> Stored data entries:

=======

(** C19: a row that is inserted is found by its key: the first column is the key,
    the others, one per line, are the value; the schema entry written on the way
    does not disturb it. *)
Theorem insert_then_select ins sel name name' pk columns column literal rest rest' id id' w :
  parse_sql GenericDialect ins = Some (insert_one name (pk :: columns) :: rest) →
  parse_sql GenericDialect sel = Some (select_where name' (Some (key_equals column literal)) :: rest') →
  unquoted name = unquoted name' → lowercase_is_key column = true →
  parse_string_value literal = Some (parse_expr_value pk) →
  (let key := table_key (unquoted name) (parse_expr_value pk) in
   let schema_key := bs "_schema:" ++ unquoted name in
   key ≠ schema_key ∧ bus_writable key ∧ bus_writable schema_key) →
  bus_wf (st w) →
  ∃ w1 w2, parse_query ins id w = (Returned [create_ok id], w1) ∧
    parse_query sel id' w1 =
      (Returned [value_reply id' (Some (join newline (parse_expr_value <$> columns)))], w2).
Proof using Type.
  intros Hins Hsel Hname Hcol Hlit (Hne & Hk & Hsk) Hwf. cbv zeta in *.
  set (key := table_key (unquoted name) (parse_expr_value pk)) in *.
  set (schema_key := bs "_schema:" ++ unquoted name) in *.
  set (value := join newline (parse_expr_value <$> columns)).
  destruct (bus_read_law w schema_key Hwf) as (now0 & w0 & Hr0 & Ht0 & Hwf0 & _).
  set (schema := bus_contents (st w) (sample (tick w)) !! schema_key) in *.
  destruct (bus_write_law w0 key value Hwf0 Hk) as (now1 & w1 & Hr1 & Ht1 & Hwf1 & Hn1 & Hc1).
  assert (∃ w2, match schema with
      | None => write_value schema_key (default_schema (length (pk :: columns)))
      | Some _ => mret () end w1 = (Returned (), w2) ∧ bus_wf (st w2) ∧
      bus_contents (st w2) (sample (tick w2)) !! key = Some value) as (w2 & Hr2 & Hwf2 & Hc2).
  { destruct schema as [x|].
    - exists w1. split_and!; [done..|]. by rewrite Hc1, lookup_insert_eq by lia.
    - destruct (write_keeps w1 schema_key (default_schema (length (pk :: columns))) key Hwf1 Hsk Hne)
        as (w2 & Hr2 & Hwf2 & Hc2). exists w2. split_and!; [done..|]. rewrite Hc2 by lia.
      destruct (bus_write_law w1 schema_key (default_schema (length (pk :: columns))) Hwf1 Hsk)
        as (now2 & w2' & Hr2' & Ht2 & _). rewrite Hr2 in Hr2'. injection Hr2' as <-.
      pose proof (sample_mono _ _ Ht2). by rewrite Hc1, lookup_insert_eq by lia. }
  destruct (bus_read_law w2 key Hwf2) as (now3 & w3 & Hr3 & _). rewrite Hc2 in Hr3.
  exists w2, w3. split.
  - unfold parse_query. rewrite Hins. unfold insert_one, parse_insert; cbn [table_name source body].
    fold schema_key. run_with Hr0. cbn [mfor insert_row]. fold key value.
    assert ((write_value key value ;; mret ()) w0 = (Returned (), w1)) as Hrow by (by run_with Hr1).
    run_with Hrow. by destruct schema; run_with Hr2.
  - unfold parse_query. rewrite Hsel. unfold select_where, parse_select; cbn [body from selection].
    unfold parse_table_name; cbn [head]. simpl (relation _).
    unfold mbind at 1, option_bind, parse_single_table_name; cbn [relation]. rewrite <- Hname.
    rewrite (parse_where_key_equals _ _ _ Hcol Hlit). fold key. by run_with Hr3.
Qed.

=======

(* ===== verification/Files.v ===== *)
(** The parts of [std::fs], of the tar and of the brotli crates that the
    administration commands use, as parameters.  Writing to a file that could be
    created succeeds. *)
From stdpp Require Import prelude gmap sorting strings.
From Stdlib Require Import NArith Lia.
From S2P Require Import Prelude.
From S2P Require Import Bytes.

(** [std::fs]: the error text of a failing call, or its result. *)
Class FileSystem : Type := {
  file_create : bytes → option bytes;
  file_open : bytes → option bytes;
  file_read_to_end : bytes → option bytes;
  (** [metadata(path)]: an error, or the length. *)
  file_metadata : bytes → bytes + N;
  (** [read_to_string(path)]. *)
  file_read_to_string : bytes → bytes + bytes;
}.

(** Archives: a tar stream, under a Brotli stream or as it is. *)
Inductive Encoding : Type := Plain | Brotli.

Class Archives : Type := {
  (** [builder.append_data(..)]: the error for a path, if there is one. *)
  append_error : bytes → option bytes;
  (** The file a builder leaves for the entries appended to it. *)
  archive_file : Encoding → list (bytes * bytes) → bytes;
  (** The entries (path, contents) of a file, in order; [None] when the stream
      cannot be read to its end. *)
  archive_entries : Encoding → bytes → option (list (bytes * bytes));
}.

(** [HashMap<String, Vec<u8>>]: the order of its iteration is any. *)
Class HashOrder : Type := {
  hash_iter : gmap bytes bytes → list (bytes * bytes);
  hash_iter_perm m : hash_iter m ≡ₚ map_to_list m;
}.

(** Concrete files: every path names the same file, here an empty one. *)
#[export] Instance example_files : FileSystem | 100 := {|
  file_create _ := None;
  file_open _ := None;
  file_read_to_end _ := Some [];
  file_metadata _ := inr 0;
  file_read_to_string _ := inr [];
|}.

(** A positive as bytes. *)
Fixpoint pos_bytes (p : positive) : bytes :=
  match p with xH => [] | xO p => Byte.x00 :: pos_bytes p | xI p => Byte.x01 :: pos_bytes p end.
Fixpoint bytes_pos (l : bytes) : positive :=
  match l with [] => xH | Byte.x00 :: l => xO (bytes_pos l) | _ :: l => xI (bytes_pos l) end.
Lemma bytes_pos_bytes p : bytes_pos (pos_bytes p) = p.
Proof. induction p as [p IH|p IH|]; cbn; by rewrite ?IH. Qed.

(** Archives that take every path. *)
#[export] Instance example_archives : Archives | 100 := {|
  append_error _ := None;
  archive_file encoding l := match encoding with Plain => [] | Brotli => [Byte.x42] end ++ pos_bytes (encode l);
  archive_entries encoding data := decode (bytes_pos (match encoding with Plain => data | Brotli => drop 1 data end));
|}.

=======

> Prompt: Pull from the data each line where the string "Fixpoint" turns up.

> Exercise answer:
Fixpoint pos_bytes (p : positive) : bytes :=
Fixpoint bytes_pos (l : bytes) : positive :=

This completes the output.